*BRIEF:*
Return every line below in which "forall" appears.
-.-.-
(* ===== verification/AlarmTables.v ===== *)
(** The two static tables: [src/alarm_model_table.cpp] and
    [src/itu_alarm_table.cpp], with their headers.

    Both hold one row per alarm definition, inserted once at start-up; the model
    table is indexed by alarm index and [alarmModelState], the ITU table by alarm
    index and perceived severity, and each has a column that points into the
    other. A GET is the [.._get_value] function of a row and a column number. *)

From S2P Require Export RowTable TrapSender.

(** ** Columns *)

(** The columns of the index, which are not accessible, and the others. *)
Definition COLUMN_ALARMMODELINDEX : Z := 1.
Definition COLUMN_ALARMMODELSTATE : Z := 2.
Definition COLUMN_ALARMMODELNOTIFICATIONID : Z := 3.
Definition COLUMN_ALARMMODELVARBINDINDEX : Z := 4.
Definition COLUMN_ALARMMODELVARBINDVALUE : Z := 5.
Definition COLUMN_ALARMMODELDESCRIPTION : Z := 6.
Definition COLUMN_ALARMMODELSPECIFICPOINTER : Z := 7.
Definition COLUMN_ALARMMODELVARBINDSUBTREE : Z := 8.
Definition COLUMN_ALARMMODELRESOURCEPREFIX : Z := 9.
Definition COLUMN_ALARMMODELROWSTATUS : Z := 10.
Definition alarmModelTable_COL_MIN : Z := 3.
Definition alarmModelTable_COL_MAX : Z := 10.
Definition ROWSTATUS_ACTIVE : Z := 1.
Definition ITUALARMTABLEROW_INDEX : nat := 13.
Definition ITUALARMTABLEROW_SEVERITY : nat := 14.

Definition COLUMN_ITUALARMPERCEIVEDSEVERITY : Z := 1.
Definition COLUMN_ITUALARMEVENTTYPE : Z := 2.
Definition COLUMN_ITUALARMPROBABLECAUSE : Z := 3.
Definition COLUMN_ITUALARMADDITIONALTEXT : Z := 4.
Definition COLUMN_ITUALARMGENERICMODEL : Z := 5.
Definition ituAlarmTable_COL_MIN : Z := 2.
Definition ituAlarmTable_COL_MAX : Z := 5.
Definition IANAITUEVENTTYPE_OPERATIONALVIOLATION : Z := 8.

(** The result of a GET: the code and the value set, if any. *)
Abbreviation get_result := (snmp_err * option asn_value)%type.

Definition answer (v : asn_value) : get_result := (SNMP_ERR_NOERROR, Some v).

(** ** The Alarm Model Table *)

Section model_table.
Context `{AlarmDefLib} `{NetSnmpIndex} `{NetSnmpContainer}.

(** [initialize_table_alarmModelTable]; the arguments say whether each of the
    two allocations succeeds. *)
Definition initialize_table_alarmModelTable (table_info_ok handler_ok : bool) (t : table)
    : snmp_err * table :=
  register_table table_info_ok handler_ok t.

(** [alarmModelTable_index_to_oid] *)
Definition alarmModelTable_index_to_oid (name : string) (index st : Z) : option oids :=
  build_oid [ASN_OCTET_STR (octets (c_str name)); ASN_UNSIGNED index; ASN_UNSIGNED st].

(** [alarmModelTable_create_row_context]: the index of the new row, or [NULL]. *)
Definition alarmModelTable_create_row_context (malloc_ok : bool) (name : string)
    (index st : Z) : option oids :=
  if malloc_ok then alarmModelTable_index_to_oid name index st else None.

(** One iteration of [alarmModelTable_insert_defs]. *)
Definition alarmModelTable_insert_def (malloc_ok : AlarmTableDef -> bool)
    (def : AlarmTableDef) (t : table) : option table :=
  st ← state def;
  match alarmModelTable_create_row_context (malloc_ok def) "" (alarm_index def) st with
  | Some o => Some (insert_row o def t)
  | None => Some t
  end.

(** [alarmModelTable_insert_defs], over the definitions in key order. *)
Fixpoint alarmModelTable_insert_defs (malloc_ok : AlarmTableDef -> bool)
    (defs : list AlarmTableDef) (t : table) : option table :=
  match defs with
  | [] => Some t
  | def :: defs' =>
    t' ← alarmModelTable_insert_def malloc_ok def t;
    alarmModelTable_insert_defs malloc_ok defs' t'
  end.

(** [init_alarmModelTable] *)
Definition init_alarmModelTable (table_info_ok handler_ok : bool)
    (malloc_ok : AlarmTableDef -> bool) (defs : AlarmTableDefs) (t : table) : option table :=
  match initialize_table_alarmModelTable table_info_ok handler_ok t with
  | (SNMP_ERR_NOERROR, t') => alarmModelTable_insert_defs malloc_ok (_key_to_def defs).*2 t'
  | (SNMP_ERR_GENERR, t') => Some t'
  end.

(** [alarmModelTable_get_value]; [None] is an out-of-range access. *)
Definition alarmModelTable_get_value (def : AlarmTableDef) (colnum : Z) : option get_result :=
  if colnum =? COLUMN_ALARMMODELNOTIFICATIONID then
    Some (answer (ASN_OBJECT_ID
      (if severity def =? CLEARED then alarm_clear_state_oid else alarm_active_state_oid)))
  else if colnum =? COLUMN_ALARMMODELVARBINDINDEX then Some (answer (ASN_UNSIGNED 0))
  else if colnum =? COLUMN_ALARMMODELVARBINDVALUE then Some (answer (ASN_INTEGER 0))
  else if colnum =? COLUMN_ALARMMODELDESCRIPTION then
    Some (answer (ASN_OCTET_STR (octets (description def))))
  else if colnum =? COLUMN_ALARMMODELSPECIFICPOINTER then
    row ← set_subid ITUALARMTABLEROW_INDEX (alarm_index def) itu_alarm_table_row_oid;
    row ← set_subid ITUALARMTABLEROW_SEVERITY (severity def) row;
    Some (answer (ASN_OBJECT_ID row))
  else if colnum =? COLUMN_ALARMMODELVARBINDSUBTREE then
    Some (answer (ASN_OBJECT_ID zero_dot_zero_oid))
  else if colnum =? COLUMN_ALARMMODELRESOURCEPREFIX then
    Some (answer (ASN_OBJECT_ID zero_dot_zero_oid))
  else if colnum =? COLUMN_ALARMMODELROWSTATUS then
    Some (answer (ASN_INTEGER ROWSTATUS_ACTIVE))
  else Some (SNMP_ERR_GENERR, None).
End model_table.

(** ** The ITU Alarm Table *)

Section itu_table.
Context `{NetSnmpIndex} `{NetSnmpContainer}.

(** [initialize_table_ituAlarmTable] *)
Definition initialize_table_ituAlarmTable (table_info_ok handler_ok : bool) (t : table)
    : snmp_err * table :=
  register_table table_info_ok handler_ok t.

(** [ituAlarmTable_index_to_oid] *)
Definition ituAlarmTable_index_to_oid (name : string) (index sev : Z) : option oids :=
  build_oid [ASN_OCTET_STR (octets (c_str name)); ASN_UNSIGNED index; ASN_INTEGER sev].

(** [ituAlarmTable_create_row_context] *)
Definition ituAlarmTable_create_row_context (malloc_ok : bool) (name : string)
    (index sev : Z) : option oids :=
  if malloc_ok then ituAlarmTable_index_to_oid name index sev else None.

(** One iteration of [ituAlarmTable_insert_defs]. *)
Definition ituAlarmTable_insert_def (malloc_ok : AlarmTableDef -> bool)
    (def : AlarmTableDef) (t : table) : table :=
  match ituAlarmTable_create_row_context (malloc_ok def) "" (alarm_index def) (severity def) with
  | Some o => insert_row o def t
  | None => t
  end.

(** [ituAlarmTable_insert_defs] *)
Fixpoint ituAlarmTable_insert_defs (malloc_ok : AlarmTableDef -> bool)
    (defs : list AlarmTableDef) (t : table) : table :=
  match defs with
  | [] => t
  | def :: defs' => ituAlarmTable_insert_defs malloc_ok defs' (ituAlarmTable_insert_def malloc_ok def t)
  end.

(** [init_ituAlarmTable] *)
Definition init_ituAlarmTable (table_info_ok handler_ok : bool)
    (malloc_ok : AlarmTableDef -> bool) (defs : AlarmTableDefs) (t : table) : table :=
  match initialize_table_ituAlarmTable table_info_ok handler_ok t with
  | (SNMP_ERR_NOERROR, t') => ituAlarmTable_insert_defs malloc_ok (_key_to_def defs).*2 t'
  | (SNMP_ERR_GENERR, t') => t'
  end.

(** [ituAlarmTable_get_value] *)
Definition ituAlarmTable_get_value (def : AlarmTableDef) (colnum : Z) : option get_result :=
  if colnum =? COLUMN_ITUALARMEVENTTYPE then
    Some (answer (ASN_INTEGER IANAITUEVENTTYPE_OPERATIONALVIOLATION))
  else if colnum =? COLUMN_ITUALARMPROBABLECAUSE then
    Some (answer (ASN_INTEGER (alarm_cause def)))
  else if colnum =? COLUMN_ITUALARMADDITIONALTEXT then
    Some (answer (ASN_OCTET_STR (octets (details def))))
  else if colnum =? COLUMN_ITUALARMGENERICMODEL then
    st ← state def;
    row ← fill_model_row alarm_model_table_row_oid (alarm_index def) st;
    Some (answer (ASN_OBJECT_ID row))
  else Some (SNMP_ERR_GENERR, None).
End itu_table.

(** ** Lemmas *)

(** The OID of a cell of a table: the table, its entry, a column and a row index. *)
Definition cell_oid (table_oid : oids) (column : Z) (row : oids) : oids :=
  table_oid ++ [1; column] ++ row.

(** [alarmModelState] tells severities apart, but for UNDEFINED and INDETERMINATE. *)
Definition proper_severity (s : Z) : Prop := 1 <= s <= 6.

Lemma state_inj d1 d2 :
  proper_severity (severity d1) -> proper_severity (severity d2) ->
  state d1 = state d2 -> severity d1 = severity d2.
Proof.
  unfold proper_severity, state. generalize (severity d1) as s1, (severity d2) as s2.
  intros s1 s2 H1 H2.
  assert (s1 = 1 \/ s1 = 2 \/ s1 = 3 \/ s1 = 4 \/ s1 = 5 \/ s1 = 6) as C1 by lia.
  assert (s2 = 1 \/ s2 = 2 \/ s2 = 3 \/ s2 = 4 \/ s2 = 5 \/ s2 = 6) as C2 by lia.
  destruct C1 as [->|[->|[->|[->|[->| ->]]]]], C2 as [->|[->|[->|[->|[->| ->]]]]]; simpl; congruence.
Qed.

Section model_laws.
Context `{NetSnmpIndexSpec} `{NetSnmpContainerSpec}.

Lemma model_index_spec index st :
  alarmModelTable_index_to_oid "" index st = Some [0; index; st].
Proof. apply build_oid_name_numbers. Qed.

Lemma itu_index_spec index sev :
  ituAlarmTable_index_to_oid "" index sev = Some [0; index; sev].
Proof. apply build_oid_name_numbers. Qed.

(** The rows a list of definitions should give the model table. *)
Definition model_row_of (def : AlarmTableDef) : option (oids * AlarmTableDef) :=
  st ← state def; Some ([0; alarm_index def; st], def).
Definition itu_row_of (def : AlarmTableDef) : oids * AlarmTableDef :=
  ([0; alarm_index def; severity def], def).

Lemma model_insert_defs_spec defs rows t :
  table_wf t -> mapM model_row_of defs = Some rows ->
  NoDup rows.*1 -> (forall o, o ∈ rows.*1 -> container_rows (cb_container t) !! o = None) ->
  exists t', alarmModelTable_insert_defs (fun _ => true) defs t = Some t' /\
    table_wf t' /\ table_view t' = list_to_map rows ∪ table_view t.
Proof.
  revert rows t. induction defs as [|def defs IH]; intros rows t Hwf Hm Hnd Hfresh; simpl in *;
    cbv [mret option_ret] in Hm.
  { simplify_eq. exists t. split_and!; [done..|]. by rewrite list_to_map_nil, map_empty_union. }
  apply bind_Some in Hm as (r & Hr & (rows' & Hm' & [= <-])%bind_Some).
  apply bind_Some in Hr as (st & Hst & [= <-]). simpl in *.
  apply NoDup_cons in Hnd as [Hni Hnd].
  assert (container_rows (cb_container t) !! [0; alarm_index def; st] = None) as Ho
    by (apply Hfresh; set_solver).
  unfold alarmModelTable_insert_def, alarmModelTable_create_row_context.
  rewrite Hst. simpl. rewrite model_index_spec. simpl.
  destruct (IH rows' (insert_row [0; alarm_index def; st] def t)) as (t' & -> & Hwf' & Hv);
    [by apply insert_row_wf|done|done| |].
  - intros o Hin. simpl. rewrite container_insert_rows by done.
    rewrite lookup_insert_ne by (intros <-; done). apply Hfresh. set_solver.
  - exists t'. split_and!; [done..|]. rewrite Hv, insert_row_view by done.
    rewrite <- insert_union_r; [by rewrite insert_union_l|].
    apply not_elem_of_list_to_map. done.
Qed.

Lemma itu_insert_defs_spec defs t :
  table_wf t -> NoDup (itu_row_of <$> defs).*1 ->
  (forall o, o ∈ (itu_row_of <$> defs).*1 -> container_rows (cb_container t) !! o = None) ->
  let t' := ituAlarmTable_insert_defs (fun _ => true) defs t in
  table_wf t' /\ table_view t' = list_to_map (itu_row_of <$> defs) ∪ table_view t.
Proof.
  revert t. induction defs as [|def defs IH]; intros t Hwf Hnd Hfresh; simpl in *.
  { split; [done|]. by rewrite map_empty_union. }
  apply NoDup_cons in Hnd as [Hni Hnd].
  assert (container_rows (cb_container t) !! [0; alarm_index def; severity def] = None) as Ho
    by (apply Hfresh; set_solver).
  unfold ituAlarmTable_insert_def, ituAlarmTable_create_row_context.
  rewrite itu_index_spec. simpl.
  destruct (IH (insert_row [0; alarm_index def; severity def] def t)) as [Hwf' Hv];
    [by apply insert_row_wf|done| |].
  - intros o Hin. simpl. rewrite container_insert_rows by done.
    rewrite lookup_insert_ne by (intros <-; done). apply Hfresh. set_solver.
  - split; [done|]. rewrite Hv, insert_row_view by done.
    rewrite <- insert_union_r; [by rewrite insert_union_l|].
    by apply not_elem_of_list_to_map.
Qed.
End model_laws.

Section static_tables.
Context `{NetSnmpIndexSpec} `{NetSnmpContainerSpec}.

Lemma defs_wf_elem defs def :
  defs_wf defs -> def ∈ (_key_to_def defs).*2 <-> find_key (def_key def) (_key_to_def defs) = Some def.
Proof.
  intros (Hs & _ & Hk). split.
  - intros ([k d] & -> & Hin)%list_elem_of_fmap. simpl.
    apply find_Some_elem in Hin; [|done]. by destruct (Hk _ _ Hin) as [_ ->].
  - intros Hf. apply list_elem_of_fmap. exists (def_key def, def). split; [done|].
    by apply find_Some_elem.
Qed.

(** A definition is in the table when looking its key up gives it back. *)
Lemma defs_wf_stored `{AlarmDefLib} defs def :
  defs_wf defs -> def ∈ (_key_to_def defs).*2 <->
  get_definition defs (alarm_index def) (severity def) = def /\ is_valid def = true.
Proof.
  intros Hwf. rewrite defs_wf_elem by done. unfold get_definition.
  change (mkAlarmTableDefKey (alarm_index def) (severity def)) with (def_key def).
  destruct Hwf as (Hs & Hinv & Hk). destruct (find_key (def_key def) _) as [d|] eqn:Hf.
  - split; [intros [= ->]; split; [done|by apply (Hk _ _ Hf)]|by intros [-> _]].
  - split; [done|]. intros [<- Hval]. congruence.
Qed.

Lemma defs_wf_NoDup defs : defs_wf defs -> NoDup (def_key <$> (_key_to_def defs).*2).
Proof.
  intros Hwf. pose proof Hwf as (Hs & _ & Hk).
  replace (def_key <$> (_key_to_def defs).*2) with (_key_to_def defs).*1;
    [by apply sorted_NoDup_keys|].
  rewrite <- list_fmap_compose. apply list_fmap_ext. intros i [k d] Hi. simpl.
  symmetry. apply (Hk k d). apply find_Some_elem; [done|]. by eapply list_elem_of_lookup_2.
Qed.

(** Distinct keys give distinct row indexes. *)
Lemma NoDup_fmap_via {A B C} (f : A -> B) (g : A -> C) (l : list A) :
  (forall x y, x ∈ l -> y ∈ l -> g x = g y -> f x = f y) -> NoDup (f <$> l) -> NoDup (g <$> l).
Proof.
  intros Hinj Hnd. induction l as [|x l IH]; [constructor|].
  rewrite !fmap_cons in *. apply NoDup_cons in Hnd as [Hx Hnd]. constructor.
  - intros (y & Heq & Hy)%list_elem_of_fmap. apply Hx, list_elem_of_fmap.
    exists y. split; [|done]. apply Hinj; [set_solver|set_solver|done].
  - apply IH; [|done]. intros ????. apply Hinj; set_solver.
Qed.

Lemma model_rows_exist l :
  (forall def, def ∈ l -> proper_severity (severity def)) ->
  exists rows, mapM model_row_of l = Some rows /\
    rows.*2 = l /\ rows.*1 = (fun def => [0; alarm_index def; default 0 (state def)]) <$> l.
Proof.
  induction l as [|def l IH]; intros Hp; [by exists []|].
  destruct IH as (rows & Hm & H2' & H1'); [intros; apply Hp; set_solver|].
  destruct (state_known def) as [st Hst].
  { specialize (Hp def ltac:(set_solver)). unfold proper_severity, known_severity in *. lia. }
  exists (([0; alarm_index def; st], def) :: rows). rewrite !fmap_cons, H1', H2', Hst.
  split_and!; [|done|done]. apply mapM_Some_2. constructor; [|by apply mapM_Some_1].
  unfold model_row_of. by rewrite Hst.
Qed.

Lemma model_rows_elem l rows o def :
  mapM model_row_of l = Some rows ->
  (o, def) ∈ rows <-> def ∈ l /\ exists st, state def = Some st /\ o = [0; alarm_index def; st].
Proof.
  intros Hm%mapM_Some_1. induction Hm as [|d r l rows Hr Hm IH].
  { split; [by intros ?%not_elem_of_nil|]. by intros [?%not_elem_of_nil _]. }
  apply bind_Some in Hr as (st & Hst & [= <-]). rewrite !elem_of_cons, IH. naive_solver.
Qed.
End static_tables.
-.-.-
*TASK ANSWER:*
  NoDup rows.*1 -> (forall o, o ∈ rows.*1 -> container_rows (cb_container t) !! o = None) ->
  (forall o, o ∈ (itu_row_of <$> defs).*1 -> container_rows (cb_container t) !! o = None) ->
  (forall x y, x ∈ l -> y ∈ l -> g x = g y -> f x = f y) -> NoDup (f <$> l) -> NoDup (g <$> l).
  (forall def, def ∈ l -> proper_severity (severity def)) ->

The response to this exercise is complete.